The term "aperitif" is used in preference to "appetizer," as the latter can also mean light, appetite-inducing foods. The expression "dessert wine" traditionally means that the wine in question is suitable with the dessert on account of its sweetness. In practice such wines are served even more frequently for light entertainment in the afternoon or evening. For this reason they are also called "occasional wines," "entertainment wines," and "refreshment wines."
It must be noted that some of the sweeter dessert wines are commonly consumed, both in the United States and abroad, as aperitifs, notably the ports, the sweeter sherries, and sweet vermouth. Customs vary according to national and individual taste. Both the traditional service of each type of wine will be indicated as well as its more general use.

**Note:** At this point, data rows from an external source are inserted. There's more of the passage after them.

(* ===== verification/NetFmt.v ===== *)
(** What is in a packet: the byte order of fields, and the checksums, on lists of
    bytes. *)

From S2P Require Import Prelude Types Queue Heap ByteMem Words NetTypes DevTypes Kernel KInv Sched Semaphore BufPool Packet NetMem.

(** ** Byte order: a conversion reverses the bytes of each field *)

Lemma htons_bytes a b : byte a → byte b → htons (le_val [a; b]) = le_val [b; a].
Proof.
  unfold byte, htons. cbn [le_val]. intros Ha Hb. rewrite (Z.land_comm 255), (Z.land_comm 255).
  change 255 with (Z.ones 8). rewrite !Z.land_ones, Z.shiftr_div_pow2, Z.shiftl_mul_pow2 by lia.
  rewrite lor_low by (lia || by apply Z.mod_pos_bound). change (2 ^ 8) with 256.
  Z.to_euclidean_division_equations. lia.
Qed.

(** A byte of a word, moved to another place. *)
Lemma land_byte x k : 0 ≤ k → Z.land x (255 * 2 ^ k) = x / 2 ^ k mod 256 * 2 ^ k.
Proof.
  intros Hk. change 256 with (2 ^ 8). change 255 with (Z.ones 8).
  rewrite <-Z.land_ones, <-Z.shiftr_div_pow2, <-!Z.shiftl_mul_pow2 by lia.
  apply Z.bits_inj'. intros i Hi. rewrite Z.land_spec, !Z.shiftl_spec, Z.land_spec by lia.
  destruct (Z.lt_ge_cases i k).
  - by rewrite !(Z.testbit_neg_r _ (i - k)), andb_false_r by lia.
  - rewrite Z.shiftr_spec by lia. by replace (i - k + k) with i by lia.
Qed.

Lemma lor_bytes a b c d :
  byte a → byte b → byte c → byte d →
  Z.lor (Z.lor (Z.lor a (b * 2 ^ 8)) (c * 2 ^ 16)) (d * 2 ^ 24) = le_val [a; b; c; d].
Proof.
  unfold byte. cbn [le_val]. intros Ha Hb Hc Hd. rewrite (lor_low a b) by lia.
  change (2 ^ 8) with 256. rewrite (lor_low _ c) by lia. change (2 ^ 16) with 65536.
  rewrite (lor_low _ d) by lia. change (2 ^ 24) with 16777216. lia.
Qed.

Lemma htonl_bytes a b c d :
  byte a → byte b → byte c → byte d → htonl (le_val [a; b; c; d]) = le_val [d; c; b; a].
Proof.
  intros Ha Hb Hc Hd. rewrite <-(lor_bytes d c b a) by done. unfold byte, htonl, u32 in *. cbn [le_val].
  rewrite Z.shiftr_div_pow2, (Z.shiftr_div_pow2 _ 8), !Z.shiftl_mul_pow2 by lia.
  change 65280 with (255 * 2 ^ 8). change 16711680 with (255 * 2 ^ 16). change 4278190080 with (255 * 2 ^ 24).
  rewrite !land_byte by lia. change 255 with (Z.ones 8). rewrite Z.land_ones by lia.
  change (2 ^ 8) with 256. change (2 ^ 16) with 65536. change (2 ^ 24) with 16777216.
  repeat match goal with |- Z.lor _ _ = Z.lor _ _ => f_equal end; try f_equal.
  all: try (Z.to_euclidean_division_equations; lia).
Qed.

Lemma le16_val a b : byte a → byte b → le16 (le_val [a; b]) = [a; b].
Proof.
  unfold byte, le16, byte_of. cbn [le_val]. intros Ha Hb. change (256 ^ 0) with 1. change (256 ^ 1) with 256.
  f_equal; [|f_equal]; Z.to_euclidean_division_equations; lia.
Qed.

Lemma le32_val a b c d : byte a → byte b → byte c → byte d → le32 (le_val [a; b; c; d]) = [a; b; c; d].
Proof.
  unfold byte, le32, byte_of. cbn [le_val]. intros Ha Hb Hc Hd. change (256 ^ 0) with 1. change (256 ^ 1) with 256.
  change (256 ^ 2) with 65536. change (256 ^ 3) with 16777216.
  do 3 (f_equal; [Z.to_euclidean_division_equations; lia|]). f_equal. Z.to_euclidean_division_equations; lia.
Qed.

Definition f_off (f : field) : nat := match f with F16 o | F32 o => o end.
Definition f_len (f : field) : nat := match f with F16 _ => 2 | F32 _ => 4 end.

Lemma two_bytes l : length l = 2%nat → Forall byte l → ∃ a b, l = [a; b] ∧ byte a ∧ byte b.
Proof.
  intros Hl Hb. destruct l as [|a [|b [|? ?]]]; try discriminate Hl.
  apply Forall_cons in Hb as [? [? _]%Forall_cons]. eauto.
Qed.
Lemma four_bytes l :
  length l = 4%nat → Forall byte l → ∃ a b c d, l = [a; b; c; d] ∧ byte a ∧ byte b ∧ byte c ∧ byte d.
Proof.
  intros Hl Hb. destruct l as [|a [|b [|c [|d [|? ?]]]]]; try discriminate Hl.
  apply Forall_cons in Hb as [? [? [? [? _]%Forall_cons]%Forall_cons]%Forall_cons]. eauto 10.
Qed.

Lemma conv_rev f p :
  (f_off f + f_len f ≤ length p)%nat → Forall byte p →
  conv f p = splice (f_off f) (rev (slice (f_off f) (f_len f) p)) p.
Proof.
  intros Hl Hp. pose proof (length_slice (f_off f) (f_len f) p Hl) as Hs.
  pose proof (Forall_slice byte (f_off f) (f_len f) p Hp) as Hb.
  destruct f as [o|o]; cbn [conv f_off f_len] in *.
  - unfold put16, get16. destruct (two_bytes _ Hs Hb) as (a & b & -> & Ha & Hb').
    by rewrite htons_bytes, le16_val.
  - unfold put32, get32. destruct (four_bytes _ Hs Hb) as (a & b & c & d & -> & Ha & Hb' & Hc & Hd).
    by rewrite htonl_bytes, le32_val.
Qed.

(** ** Checksums *)

(** The sum of the 16-bit words in network order; an odd last byte counts as the high
    byte of a word. *)
Fixpoint be_sum (l : list Z) : Z :=
  match l with
  | [] => 0
  | [a] => 256 * a
  | a :: b :: l => (256 * a + b) + be_sum l
  end.

(** Induction two elements at a time. *)
Lemma pair_ind (P : list Z → Prop) :
  P [] → (∀ a, P [a]) → (∀ a b l, P l → P (a :: b :: l)) → ∀ l, P l.
Proof.
  intros H0 H1 H2. fix IH 1. intros [|a [|b l]]; [exact H0|apply H1|apply H2, IH].
Qed.

Lemma be_sum_bound l : Forall byte l → 0 ≤ be_sum l ≤ 65535 * ((Z.of_nat (length l) + 1) / 2).
Proof.
  induction l as [|a|a b l IH] using pair_ind; cbn [be_sum length]; intros Hl.
  - done.
  - apply Forall_cons in Hl as [Ha _]. unfold byte in Ha. change ((Z.of_nat 1 + 1) / 2) with 1. lia.
  - apply Forall_cons in Hl as [Ha [Hb Hl]%Forall_cons]. specialize (IH Hl). unfold byte in *.
    replace (Z.of_nat (S (S (length l))) + 1) with (Z.of_nat (length l) + 1 + 1 * 2) by lia.
    rewrite Z.div_add by lia. lia.
Qed.

Lemma be_sum_app l1 l2 : Nat.Even (length l1) → be_sum (l1 ++ l2) = be_sum l1 + be_sum l2.
Proof.
  induction l1 as [|a|a b l IH] using pair_ind; cbn [be_sum app length]; intros He.
  - lia.
  - destruct He as [k Hk]. lia.
  - rewrite IH; [lia|]. destruct He as [k Hk]. exists (k - 1)%nat. lia.
Qed.

(** The folded sum: the carries out of the low 16 bits are added once. *)
Definition fold16 (s : Z) : Z := (s + s / 65536) mod 65536.
Definition ip_ck (s : Z) : Z := if bool_decide (fold16 s = 0) then 0 else 65535 - fold16 s.
Definition icmp_ck (s : Z) : Z := 65535 - fold16 s.

Lemma fold16_range s : 0 ≤ fold16 s < 65536.
Proof. by apply Z.mod_pos_bound. Qed.

Lemma land_lnot16 x : Z.land 65535 (Z.lnot x) = 65535 - x mod 65536.
Proof.
  change 65535 with (Z.ones 16) at 1. rewrite Z.land_comm, Z.land_ones by lia. unfold Z.lnot.
  change (2 ^ 16) with 65536. Z.to_euclidean_division_equations. lia.
Qed.

(** The expression both functions end with. *)
Lemma fold_code s :
  0 ≤ s < 4294901760 → Z.land 65535 (Z.lnot (u32 (s + Z.shiftr s 16))) = 65535 - fold16 s.
Proof.
  intros Hs. rewrite land_lnot16, Z.shiftr_div_pow2 by lia. change (2 ^ 16) with 65536. unfold fold16.
  by rewrite u32_id by (Z.to_euclidean_division_equations; lia).
Qed.

Lemma land_u16 x : 0 ≤ x < 65536 → u16 (Z.land 65535 x) = x.
Proof.
  intros Hx. change 65535 with (Z.ones 16). rewrite Z.land_comm, Z.land_ones by lia. change (2 ^ 16) with 65536.
  rewrite (Z.mod_small x) by done. by apply u16_id.
Qed.

(** ** The same code on the packet of a buffer *)
Section pool.
Context (NB : nat) (base psem : Z).
Abbreviation pruns := (pruns NB base psem).
Abbreviation pkt_state := (pkt_state NB base psem).

(** The packet consists of bytes. *)
Lemma pruns_byte {A} x (f : M A) p a p' :
  (Forall byte p → length p = Z.to_nat PACKLEN → pruns x f p a p') → pruns x f p a p'.
Proof. intros H Q s l F Hs. apply H; [by eapply ps_bytes|apply Hs|done]. Qed.

Lemma le16_byte v : Forall byte (le16 v).
Proof. repeat constructor; apply byte_of_range. Qed.
Lemma le32_byte v : Forall byte (le32 v).
Proof. repeat constructor; apply byte_of_range. Qed.

Lemma pruns_set8 x o v p : (o + 1 ≤ Z.to_nat PACKLEN)%nat → pruns x (set8 (x + 4) o v) p tt (put8 o v p).
Proof. intros Ho. apply pruns_set; [exact Ho|]. repeat constructor; apply u8_range. Qed.
Lemma pruns_set16 x o v p : (o + 2 ≤ Z.to_nat PACKLEN)%nat → pruns x (set16 (x + 4) o v) p tt (put16 o v p).
Proof. intros Ho. apply pruns_set; [exact Ho|apply le16_byte]. Qed.
Lemma pruns_set32 x o v p : (o + 4 ≤ Z.to_nat PACKLEN)%nat → pruns x (set32 (x + 4) o v) p tt (put32 o v p).
Proof. intros Ho. apply pruns_set; [exact Ho|apply le32_byte]. Qed.

Lemma pruns_conv x f p : (f_off f + f_len f ≤ Z.to_nat PACKLEN)%nat → pruns x (conv_mem (x + 4) f) p tt (conv f p).
Proof.
  destruct f as [o|o]; cbn [f_off f_len conv_mem conv]; intros Ho.
  - eapply pruns_bind; [by apply pruns_get16|]. by apply pruns_set16.
  - eapply pruns_bind; [by apply pruns_get32|]. by apply pruns_set32.
Qed.

Lemma pruns_convs x fs : ∀ p,
  Forall (λ f, (f_off f + f_len f ≤ Z.to_nat PACKLEN)%nat) fs → pruns x (convs_mem (x + 4) fs) p tt (convs fs p).
Proof.
  induction fs as [|f fs IH]; intros p Hf; cbn [convs_mem convs]; [apply pruns_ret|].
  apply Forall_cons in Hf as [Hf Hfs]. eapply pruns_bind; [by apply pruns_conv|]. by apply IH.
Qed.

(** The words of a header, one after the other. *)
Lemma ipcksum_loop_done Q s l F x p n : ∀ o acc,
  pkt_state Q s l F x p → (o + 2 * n ≤ Z.to_nat PACKLEN)%nat → 0 ≤ acc → acc + 65536 * Z.of_nat n < 4294967296 →
  ipcksum_loop n (x + 4) o acc s = Done (acc + be_sum (slice o (2 * n) p)) s.
Proof.
  induction n as [|n IH]; intros o acc Hs Ho Ha Hb; cbn [ipcksum_loop].
  - change (slice o (2 * 0) p) with (@nil Z). cbn [be_sum]. by rewrite Z.add_0_r.
  - rewrite M_bind_eq, (read16 NB base psem _ _ _ _ _ _ o Hs) by lia. cbn [obind].
    pose proof (ps_len _ _ _ _ _ _ _ _ _ Hs) as Hl. pose proof (ps_bytes _ _ _ _ _ _ _ _ _ Hs) as Hp.
    assert (slice o (2 * S n) p = slice o 2 p ++ slice (o + 2) (2 * n) p) as Es.
    { unfold slice. rewrite <-(drop_drop p), take_take_drop.
      by replace (2 * S n)%nat with (2 + 2 * n)%nat by lia. }
    destruct (two_bytes (slice o 2 p)) as (a & b & E & Ha' & Hb').
    { apply length_slice. lia. } { by apply Forall_slice. }
    unfold byte in *. assert (htons (get16 o p) = 256 * a + b) as ->.
    { unfold get16. rewrite E, htons_bytes by done. cbn [le_val]. lia. }
    rewrite u32_id by lia. rewrite Es, E. cbn [app be_sum].
    replace (acc + (256 * a + b + _)) with (acc + (256 * a + b) + be_sum (slice (o + 2) (2 * n) p)) by lia.
    apply IH; try done; lia.
Qed.

Lemma be_sum_slice_bound o n p :
  (o + n ≤ length p)%nat → Forall byte p → Z.of_nat n ≤ 65535 → 0 ≤ be_sum (slice o n p) < 65536 * 65535.
Proof.
  intros Ho Hp Hn. pose proof (be_sum_bound _ (Forall_slice byte o n p Hp)) as Hb. rewrite length_slice in Hb by done.
  split; [lia|]. Z.to_euclidean_division_equations; lia.
Qed.

Lemma ipcksum_done Q s l F x p :
  pkt_state Q s l F x p → ipcksum (x + 4) s = Done (ip_ck (be_sum (slice net_ipvh 20 p))) s.
Proof.
  intros Hs. pose proof (ps_len _ _ _ _ _ _ _ _ _ Hs) as Hl.
  pose proof (be_sum_slice_bound net_ipvh 20 p ltac:(rewrite Hl; by apply Nat.leb_le) (ps_bytes _ _ _ _ _ _ _ _ _ Hs)
    ltac:(lia)) as Hb.
  unfold ipcksum. rewrite M_bind_eq, (ipcksum_loop_done _ _ _ _ _ _ 10 net_ipvh 0 Hs) by (by apply Nat.leb_le || lia).
  change (2 * 10)%nat with 20%nat. cbn [obind].
  rewrite Z.add_0_l. cbv zeta. rewrite fold_code by lia. unfold ip_ck. pose proof (fold16_range (be_sum (slice net_ipvh 20 p))).
  replace (bool_decide (65535 - _ = 65535)) with (bool_decide (fold16 (be_sum (slice net_ipvh 20 p)) = 0))
    by (apply bool_decide_ext; lia).
  by case_bool_decide; rewrite land_u16 by lia.
Qed.

(** Code that only reads the packet. *)
Lemma pruns_reads {A} x (f : M A) p a : (∀ Q s l F, pkt_state Q s l F x p → f s = Done a s) → pruns x f p a p.
Proof. intros Hf Q s l F Hs. exists (hp s). rewrite set_hp_id. split; [by eapply Hf|]. by split. Qed.

Lemma pruns_ipcksum x p : pruns x (ipcksum (x + 4)) p (ip_ck (be_sum (slice net_ipvh 20 p))) p.
Proof. apply pruns_reads. intros Q s l F Hs. by eapply ipcksum_done. Qed.
End pool.

(** The checksum of bytes anywhere in memory. *)
Lemma icmp_cksum_loop_spec n : ∀ a acc l s,
  bytes_in (hp s) a l → length l = (2 * n)%nat → 0 ≤ acc → acc + 65536 * Z.of_nat n < 4294967296 →
  icmp_cksum_loop n a acc s = Done (a + 2 * Z.of_nat n, acc + be_sum l) s.
Proof.
  induction n as [|n IH]; intros a acc l s Hin Hl Ha Hb; cbn [icmp_cksum_loop].
  - destruct l; [|done]. cbn. do 2 f_equal; lia.
  - destruct l as [|b0 [|b1 l]]; try (cbn in Hl; lia). cbn in Hl.
    pose proof (bytes_in_byte _ _ _ Hin) as [H0 [H1 _]%Forall_cons]%Forall_cons. unfold byte in *.
    assert (pk16 a 0 s = Done (le_val [b0; b1]) s) as E.
    { unfold pk16, pkbytes. rewrite M_bind_eq. erewrite hread_some; [done|].
      apply (ldbs_slice _ _ _ 0 2 Hin). cbn; lia. }
    rewrite M_bind_eq, E. cbn [obind]. unfold ntohs. rewrite htons_bytes by done. cbn [le_val].
    rewrite u32_id by lia. cbn [bytes_in] in Hin. destruct Hin as (_ & _ & Hin).
    rewrite (IH (a + 2) _ l) by (try lia; by replace (a + 2) with (a + 1 + 1) by lia).
    cbn [be_sum]. do 2 f_equal; lia.
Qed.

Lemma icmp_cksum_spec a l s :
  bytes_in (hp s) a l → Z.of_nat (length l) ≤ 65535 →
  icmp_cksum a (Z.of_nat (length l)) s = Done (icmp_ck (be_sum l)) s.
Proof.
  intros Hin Hl. pose proof (be_sum_bound l (bytes_in_byte _ _ _ Hin)) as Hb. unfold icmp_cksum.
  assert (0 ≤ be_sum l < 4294901760) as Hs by (Z.to_euclidean_division_equations; lia).
  rewrite Z.shiftr_div_pow2 by lia. change (2 ^ 1) with 2.
  assert (Z.land (Z.of_nat (length l)) 1 = Z.of_nat (length l) mod 2) as ->.
  { change 1 with (Z.ones 1). by rewrite Z.land_ones. }
  set (n := Z.to_nat (Z.of_nat (length l) / 2)).
  destruct (decide (length l = (2 * n)%nat)) as [He|He].
  - rewrite M_bind_eq, (icmp_cksum_loop_spec n a 0 l s) by (try done; lia). cbn [obind].
    rewrite bool_decide_eq_false_2 by (rewrite He; Z.to_euclidean_division_equations; lia). kred. cbv zeta.
    rewrite Z.add_0_l, fold_code by done. unfold icmp_ck. by rewrite land_u16 by (pose proof (fold16_range (be_sum l)); lia).
  - assert (length l = (2 * n + 1)%nat) as Ho by (unfold n in *; Z.to_euclidean_division_equations; lia).
    clearbody n. assert (∃ l1 c, l = l1 ++ [c] ∧ length l1 = (2 * n)%nat) as (l1 & c & -> & Hl1).
    { destruct l as [|c l] using rev_ind; [cbn in Ho; lia|]. exists l, c. rewrite length_app in Ho. cbn in Ho. split; [done|lia]. }
    apply bytes_in_app in Hin as [Hin1 [Hc _]]. rewrite Hl1 in Hc.
    rewrite M_bind_eq, (icmp_cksum_loop_spec n a 0 l1 s) by (try done; lia). cbn [obind].
    rewrite bool_decide_eq_true_2 by (rewrite Ho; Z.to_euclidean_division_equations; lia). kred.
    assert (pk8 (a + 2 * Z.of_nat n) 0 s = Done c s) as ->.
    { unfold pk8, pkbytes. rewrite M_bind_eq. erewrite hread_some.
      2: { cbn [ldbs]. rewrite Z.add_0_r. replace (a + 2 * Z.of_nat n) with (a + Z.of_nat (2 * n)) by lia.
           rewrite Hc. reflexivity. }
      cbn. do 2 f_equal. lia. }
    rewrite be_sum_app in * by (exists n; lia). cbn [be_sum] in *. kred.
    pose proof (be_sum_bound l1 (bytes_in_byte _ _ _ Hin1)) as Hb1.
    assert (byte c) as Hcb by (unfold ldb in Hc; destruct (ld _ _); [injection Hc as <-; apply byte_of_range|done]).
    unfold byte in Hcb. rewrite Z.shiftl_mul_pow2 by lia. change (2 ^ 8) with 256.
    assert (Z.land 65535 (c * 256) = 256 * c) as ->.
    { change 65535 with (Z.ones 16). rewrite Z.land_comm, Z.land_ones by lia. rewrite Z.mod_small by lia. lia. }
    rewrite (u32_id (_ + 256 * c)) by lia. rewrite Z.add_0_l, fold_code by lia.
    unfold icmp_ck. by rewrite land_u16 by (pose proof (fold16_range (be_sum l1 + 256 * c)); lia).
Qed.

Most aperitif and dessert wines contain about ao per cent alcohol by volume. Some kinds, with a slightly lower percentage of around 18 per cent alcohol, are produced especially for sacramental purposes of the Roman Catholic and Protestant churches and for certain states with local restrictions. The latter are labeled with the word "Light" preceding the name of the wine, such as "Light Sherry" and "Light Part." Some growers advocate the marketing of such wines for the general public, requiring first a change in the present laws.
The appellation of origin and the varietal designation are not nearly as usual with the California aperitif and dessert wines as with the table types. Most of them are labeled simply as "California" wines and with the exception, in some brands, of the Palomino, from which all the finer sherries are derived, of the Tinta varieties used for some excellent ports, of the Muscat Frontignan, which yields outstanding muscats, and of a few minor instances, mention of varietal derivation is absent.
The answer to the question of which are the best California aperitif and dessert wines lies, therefore, mostly with the few growers or producers marketing the varietal types. High-quality wines are produced in the great inland valley region, in Southern California, and in the northern coastal region, often from inland valley grapes. Standard-quality wines form the bulk of production, with Fresno and Lodi the two most famous centers of the inland valley region.
The finest of the California aperitif and dessert wines-even if more correctly judged on their own merits-compare favorably with imported products of the same class and are then, like the California table and sparkling wines, better buys, as they are less costly.
The standard-quality wines are mostly good, sound, inexpensive wines which do not pretend to do anything more than to fulfill their own place in worthy fashion. The name of a producer of standing, nationally advertised, is a useful guide on the label.
The aperitif and dessert wines of California are grouped in the Guide according to their main classifications. The three most important ones, by far, are California Sherry, California Port, and California Muscat and Muscatel. Two minor groups are formed by California Angelica and Tokay. Vermouth is in a classification by itself.